By happy coincidence, Mary is not just co-host of Instant Classics, but author of Charlotte’s favourite book on the subject: The Parthenon (Profile/Harvard University Press, 2002).
In this episode, Mary and Charlotte pick their way through the stones of Parthenon, beginning with its construction in the middle of the 5th century BCE. The building work only took fifteen years (significantly faster than medieval cathedrals), but demanded a huge amount of labour, both enslaved and free.
Today, the Parthenon looks austere, pale and hardly decorated. A simple monument from a simpler age, perhaps. But what we see bears little relation to what the Greeks saw - and the building, its function and decoration retain many mysteries.
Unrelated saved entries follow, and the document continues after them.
(** A transfer that breaks, one that is rate limited and one that serves. *)
Definition bad_network : list exchange := [Exchange [[1; 2]] None; Exchange [] (Some 429); Exchange [[7]] (Some 200)].

Lemma the_client_ready : ready the_client (World bad_network [] [] []).
Proof.
  split; [|split; [unfold stats_ok, is_u64; simpl; lia|split; [done|repeat constructor; by vm_compute]]].
  unfold rpc_ok, buffer_ok, is_u64. simpl. change (size (@nil Z)) with 0. unfold SIZE_MAX. split_and!; lia.
Qed.

Lemma rpc_retries_exact_witness :
  exists rpc' w', send_with_retries one_result [9] (the_client, World bad_network [] [] []) = (Ok tt, (rpc', w')) /\
    sent w' = [(lit "http://b", [9]); (lit "http://a", [9]); (lit "http://b", [9])] /\
    stats rpc' = RpcStats 1 2 1 2 1 /\ current_url rpc' = 1%nat.
Proof.
  pose proof (rpc_retries_exact one_result [9] the_client _ the_client_ready) as R.
  destruct (outcome _ _) as [r n] eqn:E. assert (r = Ok [7] /\ n = 3%nat) as [-> ->] by (vm_compute in E; by injection E as <- <-).
  destruct R as (rpc' & w' & R1 & _ & _ & _ & _ & _ & R7 & R8 & R9 & _). exists rpc', w'. split; [exact R1|].
  split; [rewrite R7; by vm_compute|]. split; [rewrite R9; by vm_compute|]. rewrite R8. by vm_compute.
Defined.
(** A batch sends all its calls as one JSON array, each with an id of its own, and
    each call gets the answer with its id: wherever the entry stands in the response,
    whatever stands beside it.  A call no entry answers is not found; one whose entry
    holds an error or no result has that status.  What is not an array is refused, and
    so is a batch of no calls. *)
Theorem rpc_batch_exact given rpc w :
  ready rpc w -> Forall (fun c => no_nul c.1 /\ no_nul (default [] c.2)) given -> given <> [] ->
  body_fits (batch_text (next_id rpc) given) -> next_id rpc + size given <= 2 ^ 64 -> size given * 8 <= SIZE_MAX ->
  let '(r, n) := outcome (Z.to_nat (max_attempts (options rpc))) (net w) in
  exists st res, idx_rpc_call_batch yyjson_read_opts (as_call <$> given) (rpc, w) = (res, st) /\
    called (batch_text (next_id rpc) given) (size given) n rpc w st /\
    match r with
    | Err s => res = Err s
    | Ok body =>
        match yyjson_read_opts body with
        | Some (JArr entries) =>
            exists results statuses, res = Ok (Batch (Some (JArr entries)) results statuses) /\
              length results = length given /\ length statuses = length given /\
              forall i, (i < length given)%nat -> matched_at (next_id rpc) entries results statuses i
        | _ => res = Err IDX_ERR_PARSE
        end
    end.
Proof.
  intros Hr Hg Hne Hf Hid Hcount. destruct (batch_request_spec given rpc w Hr Hg Hf) as (b & Hb & E).
  pose proof (send_spec yyjson_read_opts rpc b (size given) (batch_text (next_id rpc) given) w Hr Hb) as S.
  destruct (outcome _ (net w)) as [r n]. rewrite batch_split by by destruct given. unfold mbind, call_bind in *. rewrite E. clear E.
  cbn [fst snd]. unfold batch_rest, mbind, call_bind. destruct S as ([rpc' w'] & -> & S1 & S2). exists (rpc', w').
  destruct r as [body|s]; [|by exists (Err s)]. pose proof S1 as (C1 & _ & _ & _ & _ & _ & C7 & _).
  rewrite parse_response_spec by done. cbn [fst] in S2. rewrite (S2 body eq_refl). unfold tree_of.
  destruct (yyjson_read_opts body) as [root|]; [|by eexists]. destruct root as [| | | | | |entries|]; try by eexists.
  cbn [idx_json_is_array negb]. unfold batch_arrays at 1, calloc. rewrite C7.
  assert (size (as_call <$> given) = size given) as -> by (unfold size; by rewrite length_fmap).
  assert (0 <= size given) by (unfold size; lia).
  rewrite !(proj2 (Z.ltb_ge SIZE_MAX _)) by lia. simpl. rewrite with_mem_id by done.
  pose proof (match_entries_spec (next_id rpc) (length given) entries) as M. rewrite length_fmap.
  pose proof Hr as ((_ & _ & _ & Hu & _) & _).
  destruct (foldl _ _ entries) as [results statuses]. destruct M as (M1 & M2 & M3); [apply Hu|unfold size in Hid; lia|].
  eexists. split; [done|]. split; [done|]. by exists results, statuses.
Qed.
End Blocks.
(* ===== verification/Config.v ===== *)
(** * config.c: the runtime configuration

    Every source of the configuration: the defaults, the file, the environment and
    the command line, applied in that order, the validation, and the parameters of
    the subscription.  A string field is its bytes before the NUL; the text of the
    messages, idx_config_log and idx_config_usage are not modelled.

    Settings are looked up by name ([get_setting]): the configuration is then a map in
    which the last source to name a setting wins. *)

From S2P Require Import Prelude Bytes Decimal Base58 Types SlotCursor Price.
#[local] Open Scope Z_scope.

(** src/include/log.h:16-22 [idx_log_level] *)
Inductive idx_log_level := IDX_LOG_ERROR | IDX_LOG_WARN | IDX_LOG_INFO | IDX_LOG_DEBUG | IDX_LOG_TRACE.

(** src/src/log.c:14-17 [k_level_names] *)
Definition k_level_names : list (bytes * idx_log_level) :=
  [(lit "error", IDX_LOG_ERROR); (lit "warn", IDX_LOG_WARN); (lit "info", IDX_LOG_INFO);
   (lit "debug", IDX_LOG_DEBUG); (lit "trace", IDX_LOG_TRACE)].

(** src/src/log.c:41-47 [idx_log_level_name] *)
Definition idx_log_level_name (level : idx_log_level) : bytes :=
  match level with
  | IDX_LOG_ERROR => lit "error"
  | IDX_LOG_WARN => lit "warn"
  | IDX_LOG_INFO => lit "info"
  | IDX_LOG_DEBUG => lit "debug"
  | IDX_LOG_TRACE => lit "trace"
  end.

(** src/src/log.c:49-65 [idx_log_level_parse] *)
Definition idx_log_level_parse (name : bytes) : result idx_log_level :=
  match List.find (fun x => strcasecmp_eq name x.1) k_level_names with
  | Some (_, level) => Ok level
  | None => if strcasecmp_eq name (lit "warning") then Ok IDX_LOG_WARN else Err IDX_ERR_PARSE
  end.

(** src/include/config.h:28-33 [idx_tx_details] *)
Inductive idx_tx_details :=
  | IDX_TX_DETAILS_FULL
  | IDX_TX_DETAILS_ACCOUNTS
  | IDX_TX_DETAILS_SIGNATURES
  | IDX_TX_DETAILS_NONE.

(** src/src/config.c:15-18 [k_tx_details_names] *)
Definition k_tx_details_names : list (bytes * idx_tx_details) :=
  [(lit "full", IDX_TX_DETAILS_FULL); (lit "accounts", IDX_TX_DETAILS_ACCOUNTS);
   (lit "signatures", IDX_TX_DETAILS_SIGNATURES); (lit "none", IDX_TX_DETAILS_NONE)].

(** src/src/config.c:20-26 [idx_tx_details_name] *)
Definition idx_tx_details_name (details : idx_tx_details) : bytes :=
  match details with
  | IDX_TX_DETAILS_FULL => lit "full"
  | IDX_TX_DETAILS_ACCOUNTS => lit "accounts"
  | IDX_TX_DETAILS_SIGNATURES => lit "signatures"
  | IDX_TX_DETAILS_NONE => lit "none"
  end.

(** src/src/config.c:28-39 [idx_tx_details_parse] *)
Definition idx_tx_details_parse (name : bytes) : result idx_tx_details :=
  match List.find (fun x => strcasecmp_eq name x.1) k_tx_details_names with
  | Some (_, details) => Ok details
  | None => Err IDX_ERR_PARSE
  end.

(** src/include/config.h:23-23 [IDX_CONFIG_STR_MAX] *)
Definition IDX_CONFIG_STR_MAX : Z := 512.
(** src/include/config.h:24-24 [IDX_CONFIG_MAX_CONCURRENCY] *)
Definition IDX_CONFIG_MAX_CONCURRENCY : Z := 1024.
(** src/include/config.h:25-25 [IDX_CONFIG_MAX_QUEUE_DEPTH] *)
Definition IDX_CONFIG_MAX_QUEUE_DEPTH : Z := 1024.
(** src/src/config.c:12-12 [IDX_CONFIG_DEFAULT_FILE] *)
Definition IDX_CONFIG_DEFAULT_FILE : bytes := lit "indexer.conf".
(** src/src/config.c:13-13 [IDX_CONFIG_LINE_MAX] *)
Definition IDX_CONFIG_LINE_MAX : nat := 1024.

(** The size of the buffer of [commitment]. *)
Definition COMMITMENT_MAX : Z := 32.
(* ===== verification/Pg.v ===== *)
(** * pg.c: PostgreSQL over libpq

    The connection the confirmed tier writes through: which statements it remembers,
    what an answer is called, and how cells are read.  libpq and the server are the
    world outside: each request takes the next [answer], and a log, which the code does
    not read, keeps the requests with whether they were accepted.  A null connection is
    excluded by the types, apart from the functions that look at one without a request;
    the texts of errors are not modelled. *)

From S2P Require Import Prelude Radix Decimal Bytes Vec SlotCursor Config.
#[local] Open Scope Z_scope.

(** ** The server *)

(** [PQresultStatus], as far as pg.c tells apart. *)
Inductive exec_status := PGRES_COMMAND_OK | PGRES_TUPLES_OK | PGRES_OTHER.
#[export] Instance exec_status_eq_dec : EqDecision exec_status.
Proof. solve_decision. Defined.

(** What libpq says of a [PGresult]: its status, its columns and rows ([None] is NULL) and
    [PQcmdTuples]. *)
Record PGresult := PgRes {
  res_status : exec_status;
  res_fields : Z;
  res_tuples : list (list (option bytes));
  res_affected : option bytes
}.

(** A request as libpq is given it. *)
Inductive pg_request :=
  | Exec (sql : bytes)
  | Prepare (name sql : bytes) (n_params : Z)
  | ExecPrepared (name : bytes) (values : list (option bytes))
  | ResetConn
  | FinishConn.
(* ===== verification/PgStore.v ===== *)
(** * pg_store.c: the confirmed tier on PostgreSQL

    Every row of a write set is one execution of a prepared statement, its values as
    texts; a write or a reorg is one transaction, a prune one command.  The connection is
    [PgOps], of which [Pg] has one; the fields valid under a flag are options, a NULL
    value is [None].  The statements are [PgSchema]'s. *)

From Stdlib Require Import SpecFloat.
From S2P Require Import Prelude Radix Bytes Decimal Types Gaps Walk Balance Transfer VenueTypes Swap Token Pool.
From S2P Require Import Double DoubleText Price Bar Json Store ChRows ChSchema ChStore Vec Pg PgSchema.
#[local] Open Scope Z_scope.

(** ** Values *)

(** src/src/pg_store.c:329-329 [BYTEA_BUF] *)
Definition BYTEA_BUF (n : Z) : Z := 2 + 2 * n + 1.
(** src/src/pg_store.c:332-332 [NUM_BUF] *)
Definition NUM_BUF : Z := 24.
(** src/src/pg_store.c:333-333 [DBL_BUF] *)
Definition DBL_BUF : Z := 32.

Definition hex_digits : bytes := lit "0123456789abcdef".

(** src/src/pg_store.c:336-345 [bytea_hex] *)
Definition bytea_hex (data : bytes) : bytes :=
  [92; 120] ++ (data ≫= fun b => [hex_digits !!! Z.to_nat (Z.shiftr b 4); hex_digits !!! Z.to_nat (Z.land b 15)]).

(** src/src/pg_store.c:347-349 [pubkey_hex] *)
Definition pubkey_hex (key : idx_pubkey) : bytes := bytea_hex (pubkey_bytes key).

(** src/src/pg_store.c:353-357 [seq_key_hex] *)
Definition seq_key_hex (seq : idx_bar_seq) : bytes := bytea_hex (idx_bar_seq_pack seq).

(** src/src/pg_store.c:359-361 [u64_str] *)
Definition u64_str (v : Z) : bytes := printed NUM_BUF (dec v).
(** src/src/pg_store.c:362-364 [i64_str] *)
Definition i64_str (v : Z) : bytes := printed NUM_BUF (dec_signed v).
(** src/src/pg_store.c:365-365 [dbl_str] *)
Definition dbl_str (nan_bits : Z) (v : double) : bytes := printed DBL_BUF (general_17 nan_bits v).

(** ** The store *)

(** src/src/pg_store.c:369-371 [pg_store] *)
Record pg_store (C : Type) := PgStore { conn : C }.
Arguments PgStore {C}.
Arguments conn {C}.

(** src/src/pg_store.c:373-376 [store_name] *)
Definition store_name : bytes := lit "postgres-confirmed".

Section Store.
Context {C : Type} `{PgOps C} (nan_bits : Z).

Definition step : Type := pg_store C -> result unit * pg_store C.

(** [IDX_TRY(first); second] *)
Definition then_step (f g : step) : step := fun s =>
  match f s with
  | (Ok _, s) => g s
  | r => r
  end.
Infix ">->" := then_step (at level 66, right associativity).

(** A command of the connection. *)
Definition command (sql : bytes) : step := fun s => let '(r, c) := pg_exec (conn s) sql in (r, PgStore c).

(** src/src/pg_store.c:379-382 [put] *)
Definition put (name : bytes) (n : Z) (values : list (option bytes)) : step := fun s =>
  let '(r, c) := pg_exec_prepared (conn s) name n values in (r, PgStore c).

(** src/src/pg_store.c:384-403 [put_block] *)
Definition put_block (b : idx_store_block_row) : step :=
  put (lit "put_block") 7
    [Some (u64_str (sb_slot b)); Some (bytea_hex (hash_bytes (sb_blockhash b)));
     Some (bytea_hex (hash_bytes (sb_previous_blockhash b))); Some (u64_str (sb_parent_slot b));
     i64_str <$> sb_block_time b; u64_str <$> sb_block_height b; Some (u64_str (sb_transaction_count b))].

(** src/src/pg_store.c:405-418 [put_sol_balance] *)
Definition put_sol_balance (r : idx_store_sol_balance_row) : step :=
  put (lit "put_sol_balance") 6
    [Some (pubkey_hex (sol_account (ss_balance r))); Some (u64_str (ref_slot (ss_ref r)));
     Some (u64_str (lamports (ss_balance r))); Some (i64_str (delta (ss_balance r)));
     Some (u64_str (ref_transaction_index (ss_ref r))); Some (bytea_hex (signature_bytes (ref_signature (ss_ref r))))].

(** src/src/pg_store.c:420-446 [put_token_balance] *)
Definition put_token_balance (r : idx_store_token_balance_row) : step :=
  let b := st_balance r in
  put (lit "put_token_balance") 10
    [Some (pubkey_hex (ts_account b)); Some (u64_str (ref_slot (st_ref r))); Some (pubkey_hex (ts_mint b));
     pubkey_hex <$> ts_owner b; Some (u64_str (ts_amount b)); Some (u64_str (ts_previous b));
     Some (u64_str (ts_decimals b)); Some (if closed b then lit "true" else lit "false");
     Some (u64_str (ref_transaction_index (st_ref r))); Some (bytea_hex (signature_bytes (ref_signature (st_ref r))))].

(** src/src/pg_store.c:450-459 [event_path] *)
Definition event_path (ref : idx_store_ref) (at_ : stamp) : list (option bytes) :=
  [Some (u64_str (ref_slot ref)); Some (u64_str (ref_transaction_index ref)); Some (u64_str (instruction_index at_));
   Some (u64_str (if inner at_ then inner_pos at_ else 0)); Some (bytea_hex (signature_bytes (ref_signature ref)))].

(** src/src/pg_store.c:461-475 [put_sol_transfer] *)
Definition put_sol_transfer (r : idx_store_transfer_row) : step :=
  let t := stf_transfer r in
  put (lit "put_sol_transfer") 9
    (event_path (stf_ref r) (tr_at t) ++
     [Some (pubkey_hex (tr_source t)); Some (pubkey_hex (tr_destination t)); pubkey_hex <$> tr_authority t;
      Some (u64_str (tr_amount t))]).

(** src/src/pg_store.c:477-513 [put_token_transfer] *)
Definition put_token_transfer (r : idx_store_transfer_row) : step :=
  let t := stf_transfer r in
  put (lit "put_token_transfer") 15
    (event_path (stf_ref r) (tr_at t) ++
     [Some (u64_str (transfer_kind_value (tr_kind t))); Some (pubkey_hex (tr_source t)); Some (pubkey_hex (tr_destination t));
      pubkey_hex <$> tr_authority t; pubkey_hex <$> tr_mint t; pubkey_hex <$> tr_source_owner t;
      pubkey_hex <$> tr_destination_owner t; Some (u64_str (tr_amount t)); Some (u64_str (tr_fee t)); u64_str <$> tr_decimals t]).

(** src/src/pg_store.c:515-559 [put_swap] *)
Definition put_swap (r : idx_store_swap_row) : step :=
  let s := ssw_swap r in
  put (lit "put_swap") 19
    (event_path (ssw_ref r) (sr_at s) ++
     [Some (u64_str (swap_kind_value (sr_kind s))); Some (u64_str (venue_value (sr_venue s)));
      Some (u64_str (source_value (sr_source s))); pubkey_hex <$> sr_pool s; pubkey_hex <$> sr_user s;
      pubkey_hex <$> sr_input_mint s; u64_str <$> sr_input_amount s; u64_str <$> sr_input_decimals s;
      pubkey_hex <$> sr_output_mint s; u64_str <$> sr_output_amount s; u64_str <$> sr_output_decimals s;
      dbl_str nan_bits <$> price (ssw_price r);
      if priced (ssw_price r) then Some (u64_str (quote_value (pr_quote (ssw_price r)))) else None;
      i64_str <$> ssw_block_time r]).

(** src/src/pg_store.c:561-586 [put_pool] *)
Definition put_pool (p : idx_pool) : step :=
  put (lit "put_pool") 10
    [Some (pubkey_hex (address p)); Some (u64_str (venue_value (pool_venue p))); pubkey_hex <$> mint_a p;
     u64_str <$> decimals_a p; pubkey_hex <$> mint_b p; u64_str <$> decimals_b p; Some (u64_str (Pool.first_seen_slot p));
     Some (u64_str (swap_count p)); u64_str <$> creation_slot p; pubkey_hex <$> creator p].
For instance…
It was built as a temple to the city’s patron goddess Athena, but who was Athena and what exactly went on in a ‘temple’?
We know that it was painted and covered in sculptures - some of which survive - but whether the painting was subtle or gaudy is hard to say, while the significance of some of the sculptures continues to elude us – some of it was hardly even visible from the ground.
Inside, there were two rooms: one housed a giant, golden statue of Athena; the other was a treasury filled with riches. But where did all this loot come from and how was it guarded?
Finally, if you are lucky enough to visit, what is the best time of day to go and – is it really worth it – or are you better off going to the beach?
Find out the answer - or possible answers - to these questions in Decoding the Parthenon.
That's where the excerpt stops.